(* ===== verification/Retouch.v ===== *)
(** * minelf/Retouch.c: masking address randomisation in binaries

    A retouched binary ends in a blob of compressed relocation entries, the record
    [retouch_info_t] and the record [prelink_info_t].  Each entry names a word of the
    file and its original value; retouching adds one random offset to all those words.
    [retouch_mask_data] sets the offset, or finds it out.  The target is little-endian.
    The two static variables of the decoder are the record [codec]. *)

From stdpp Require Import base numbers list.
From stdpp Require Import strings.
From S2P Require Import Prelude CString Bits.

(** ** The code *)

(** The word at an address of a little-endian machine. *)
Definition load32 (m : block) (p : Z) : outcome Z := let* bs := load_bytes m p 4 in Val (le_val bs).
Definition store32 (m : block) (p v : Z) : outcome block := store_bytes m p (le_bytes 4 v).

Record codec := mkCodec { offs_prev : Z; cont_prev : Z }.
Definition init_compression_state : codec := mkCodec 0 0.

(** The offset (an [int32_t]) and the contents (a [uint32_t]) of one entry.  Shifts into
    the sign bit are taken as two's complement, and the results stored in 32 bits. *)
Definition decode_bytes (input : block) (encoded_size : Z) (st : codec) : outcome (Z * Z) :=
  let* e0 := load input 0 in
  let* e1 := load input 1 in
  if encoded_size =? 2 then
    let* off := c_int 32 (offs_prev st + (Z.shiftr (Z.land e0 0x60) 5 + 1) * 4) in
    let tmp := Z.lor (Z.shiftl (Z.land e0 0x1f) 8) e1 in
    let tmp := if negb (Z.land tmp 0x1000 =? 0) then i32 (Z.lor 0xffffe000 tmp) else tmp in
    Val (off, u32 (cont_prev st + tmp))
  else
    let* e2 := load input 2 in
    if encoded_size =? 3 then
      let* off := c_int 32 (offs_prev st + (Z.shiftr (Z.land e0 0x30) 4 + 1) * 4) in
      let tmp := Z.lor (Z.lor (Z.shiftl (Z.land e0 0x0f) 16) (Z.shiftl e1 8)) e2 in
      let tmp := if negb (Z.land tmp 0x80000 =? 0) then i32 (Z.lor 0xfff00000 tmp) else tmp in
      Val (off, u32 (cont_prev st + tmp))
    else
      let* e3 := load input 3 in
      let* e4 := load input 4 in
      let* e5 := load input 5 in
      let* e6 := load input 6 in
      let* e7 := load input 7 in
      let off := i32 (Z.lor (Z.lor (Z.lor (Z.shiftl e0 24) (Z.shiftl e1 16)) (Z.shiftl e2 8)) e3) in
      let off := if off =? 0x3fffffff then -1 else off in
      Val (off, u32 (Z.lor (Z.lor (Z.lor (Z.shiftl e4 24) (Z.shiftl e5 16)) (Z.shiftl e6 8)) e7)).
Lemma pruned c t t' : tree_wf (nodes t) -> shrinks c t t' -> c <> [] -> nodes t' !! c = None -> nodes t' = prune c (nodes t).
Proof.
  intros W [S1 S2 _ S4] Hne Hc. specialize (S4 W). apply map_eq. intros k. unfold prune.
  destruct (decide (c `prefix_of` k)) as [Hk | Hk].
  - rewrite (map_lookup_filter_None_2 _ _ k) by (right; intros x _ Hn; by apply Hn).
    destruct (nodes t' !! k) as [x |] eqn:Ex; [| done]. destruct (decide (c = k)) as [-> |]; [congruence |].
    pose proof (wf_above _ c k S4 Hk ltac:(done) ltac:(by exists x)) as Ha. unfold node_at in Ha. destruct c; [done |]. congruence.
  - rewrite S2 by done. destruct (nodes t !! k) as [x |] eqn:Ex.
    + symmetry. by apply map_lookup_filter_Some.
    + symmetry. apply map_lookup_filter_None. by left.
Qed.

(** *** When no call fails *)

Hypothesis Hans : forall i, 0 <= t_answer E i.

Definition plen (l : list block) : Z := foldr (fun n z => 1 + zlen n + z) 0 l.

(** Below [p] there are fewer than [n] levels, and no path is too long. *)
Definition fits (p : path) (n : nat) (m : gmap (list block) kind) : Prop :=
  forall l, is_Some (m !! (comps p ++ l)) -> (length l < n)%nat /\ zlen p + plen l < PATH_MAX.

Lemma answer_calm i : (t_answer E i <? 0) = false.
Proof. apply Z.ltb_ge, Hans. Qed.

Lemma resolve_node p m x : p <> [] -> zlen p < PATH_MAX -> node_at m (comps p) = Some x ->
  resolve p m = match x with Dir => IsDir | Other => NotDir end.
Proof.
  intros Hne Hl Hx. unfold resolve. destruct p; [done |]. rewrite (proj2 (Z.leb_gt _ _)) by done. rewrite Hx. by destruct x.
Qed.
(** MEMGETBADBLOCK: 0, a positive number, -1, and -1 with EOPNOTSUPP. *)
Inductive bad_answer := IsGood | IsBad | BadError | BadUnsupported.

(** [m_stored t old new] is what the chip holds after it was told to replace [old] by
    [new]; [m_seen t b] what a read of [b] delivers. *)
Record flash_env := mkFlashEnv {
  m_answer : nat -> Z;
  m_bad : nat -> Z -> Z -> bad_answer;
  m_stored : nat -> block -> block -> block;
  m_seen : nat -> block -> block;
  m_failed : nat -> Z;
  m_proc : nat -> option block;
  m_info : nat -> option (Z * Z * Z);
  m_malloc : Z -> option block
}.

Record flash := mkFlash { table : MtdState; chips : gmap Z block; m_tick : nat }.

(** *** The partition table *)

Definition nump : nat := 32.

Definition digit_of (base c : Z) : option Z :=
  let d := if (48 <=? c) && (c <=? 57) then c - 48
           else if (97 <=? c) && (c <=? 122) then c - 97 + 10
           else if (65 <=? c) && (c <=? 90) then c - 65 + 10 else base in
  if d <? base then Some d else None.

(** The digits at the start; [None] before the first one. *)
Fixpoint radix_digits (base : Z) (s : block) (acc : option Z) : option Z * block :=
  match s with
  | c :: s' =>
      match digit_of base c with
      | Some d => radix_digits base s' (Some (default 0 acc * base + d))
      | None => (acc, s)
      end
  | [] => (acc, [])
  end.

(** The conversions [%d] (base 10) and [%x] (base 16, an optional 0x). *)
Definition scan_int (base : Z) (s : block) : option (Z * block) :=
  let s := skip_space s in
  let '(neg, s) := match s with
                   | c :: s' => if c =? 45 then (true, s') else if c =? 43 then (false, s') else (false, s)
                   | [] => (false, [])
                   end in
  let s := match s with
           | c :: x :: s' => if (base =? 16) && (c =? 48) && ((x =? 120) || (x =? 88)) then s' else s
           | _ => s
           end in
  match radix_digits base s None with
  | (Some v, rest) => Some (if neg : bool then - v else v, rest)
  | (None, _) => None
  end.

(** A literal of the format. *)
Fixpoint scan_lit (lit s : block) : option block :=
  match lit, s with
  | [], _ => Some s
  | l :: lit, c :: s => if l =? c then scan_lit lit s else None
  | _, [] => None
  end.

(** [%63[^Q]] with the double quote for [Q]. *)
Fixpoint scan_name (n : nat) (s : block) : block :=
  match n, s with
  | S n, c :: s => if c =? 34 then [] else c :: scan_name n s
  | _, _ => []
  end.

(** The call of sscanf on one line: the four values when all conversions succeed.  A
    number that its type cannot hold is undefined behaviour. *)
Definition scan_line (s : block) : outcome (option (Z * Z * Z * block)) :=
  match scan_lit (str "mtd") s with
  | None => Val None
  | Some s =>
      match scan_int 10 s with
      | None => Val None
      | Some (mtdnum, s) =>
          let* mtdnum := c_int 32 mtdnum in
          match scan_lit (str ":") s with
          | None => Val None
          | Some s =>
              match scan_int 16 s with
              | None => Val None
              | Some (mtdsize, s) =>
                  let* mtdsize := if in_int 33 mtdsize then Val (u32 mtdsize) else Trap IntOverflow in
                  match scan_int 16 s with
                  | None => Val None
                  | Some (mtderasesize, s) =>
                      let* mtderasesize := if in_int 33 mtderasesize then Val (u32 mtderasesize) else Trap IntOverflow in
                      match scan_lit [34] (skip_space s) with
                      | None => Val None
                      | Some s =>
                          let name := scan_name 63 s in
                          if bool_decide (name = []) then Val None
                          else Val (Some (mtdnum, mtdsize, mtderasesize, name))
                      end
                  end
              end
          end
      end
  end.

(** The rest after the end of the line. *)
Fixpoint next_line (s : block) : block :=
  match s with
  | c :: s => if c =? 10 then s else next_line s
  | [] => []
  end.

(** A C string ends at its first zero byte. *)
Fixpoint until_nul (s : block) : block :=
  match s with
  | c :: s => if c =? 0 then [] else c :: until_nul s
  | [] => []
  end.

Section Driver.
Context `{Arch} (M : flash_env).

Definition m_tock (s : flash) : flash := mkFlash (table s) (chips s) (S (m_tick s)).
Definition m_ask (s : flash) : Z * flash := (m_answer M (m_tick s), m_tock s).
Definition set_table (t : MtdState) (s : flash) : flash := mkFlash t (chips s) (m_tick s).
Definition set_chip (d : Z) (c : block) (s : flash) : flash := mkFlash (table s) (<[d := c]> (chips s)) (m_tick s).

(** The lines of [rest]; [None] is the jump to [bail]. *)
Fixpoint scan_lines (n : nat) (rest : block) (ps : list MtdPartition) (count : Z) :
    outcome (option (list MtdPartition * Z) * list MtdPartition) :=
  match rest, n with
  | [], _ => Val (Some (ps, count), ps)
  | _ :: _, O => Trap NoFuel
  | _ :: _, S n =>
      let* line := scan_line (until_nul rest) in
      match line with
      | None => scan_lines n (next_line rest) ps count
      | Some (mtdnum, mtdsize, mtderasesize, mtdname) =>
          let name := (fun _ => mtdname) <$> m_malloc M (zlen mtdname + 1) in
          let* ps := store ps mtdnum (mkPart mtdnum mtdsize mtderasesize name) in
          match name with
          | None => Val (None, ps)
          | Some _ => scan_lines n (next_line rest) ps (count + 1)
          end
      end
  end.

Definition mtd_scan_partitions (s : flash) : outcome (Z * flash) :=
  match (match partitions (table s) with
         | Some ps => Some ps
         | None => (fun _ => replicate nump (mkPart 0 0 0 None)) <$> m_malloc M (Z.of_nat nump * (8 + word_bits / 4))
         end) with
  | None => Val (-1, s)
  | Some ps =>
      let ps := (fun p => mkPart (-1) (p_size p) (erase_size p) None) <$> ps in
      let proc := m_proc M (m_tick s) in
      let s := m_tock s in
      match proc with
      | None => Val (-1, set_table (mkTable (Some ps) (-1)) s)
      | Some contents =>
          let buf := take 2047 contents in
          let* (r, ps) := scan_lines (length buf) buf ps 0 in
          match r with
          | None => Val (-1, set_table (mkTable (Some ps) (-1)) s)
          | Some (ps, count) => Val (count, set_table (mkTable (Some ps) count) s)
          end
      end
  end.

Definition named (name : block) (p : MtdPartition) : Prop := 0 <= device_index p /\ p_name p = Some name.
#[global] Instance named_dec name p : Decision (named name p).
Proof. unfold named. apply _. Defined.

Definition mtd_find_partition_by_name (s : flash) (name : block) : option MtdPartition :=
  match partitions (table s) with
  | None => None
  | Some ps => snd <$> list_find (named name) ps
  end.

* * * * * * * * *

Show each line of the records above containing "From".

> **Exercise solution**:
From stdpp Require Import base numbers list.
From stdpp Require Import strings.
From S2P Require Import Prelude CString Bits.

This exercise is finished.